Items from a data source
########
Lemma regex_policy_spec allows denies c :
  c ∈ _regex_policy_conflicts allows denies ↔
  (∃ r error, (r ∈ allows ∨ r ∈ denies) ∧ re_compile (ru_value r) = Err error ∧
              c = invalid_regex_conflict (ru_value r) error) ∨
  (∃ allow deny, allow ∈ allows ∧ deny ∈ denies ∧ ru_value allow = ru_value deny ∧
                 same_clients allow deny ∧ c = regex_policy_conflict allow).
Proof.
  unfold _regex_policy_conflicts. rewrite elem_of_app, !list_elem_of_omap. apply or_iff_compat.
  - split.
    + intros (pattern & Hp & Hc). rewrite elem_of_fromkeys in Hp.
      apply list_elem_of_fmap in Hp as (r & -> & Hr%elem_of_app).
      destruct (re_compile _) as [|error] eqn:He; [done|]. simplify_eq. by exists r, error.
    + intros (r & error & Hr%elem_of_app & He & ->). exists (ru_value r).
      rewrite elem_of_fromkeys, He. split; [|done]. by apply list_elem_of_fmap_2.
  - split.
    + intros ([allow deny] & [Ha Hd]%elem_of_pairs & Hc). exists allow, deny.
      destruct (String.eqb _ _) eqn:Hf; [|done]. destruct (_groups_overlap _ _) eqn:Hg; [|done].
      apply String.eqb_eq in Hf. apply groups_overlap_spec in Hg. simpl in Hc. by simplify_eq.
    + intros (allow & deny & Ha & Hd & Hf%String.eqb_eq & Hg%groups_overlap_spec & ->).
      exists (allow, deny). by rewrite elem_of_pairs, Hf, Hg.
Qed.

Lemma re_search_spec pattern text :
  re_search pattern text = true ↔ ∃ search, re_compile pattern = Ok search ∧ search text = true.
Proof.
  unfold re_search. destruct (re_compile pattern) as [search|error].
  - split; [by exists search|]. by intros (search' & [= ->] & ?).
  - split; [done|]. by intros (search' & ? & ?).
Qed.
########
— Problem details —
Only lines containing the word "split" should appear in the answer, and every such line from the records above must be there.

— Answer area —
  - split.
      rewrite elem_of_fromkeys, He. split; [|done]. by apply list_elem_of_fmap_2.
  - split.
  - split; [by exists search|]. by intros (search' & [= ->] & ?).
  - split; [done|]. by intros (search' & ? & ?).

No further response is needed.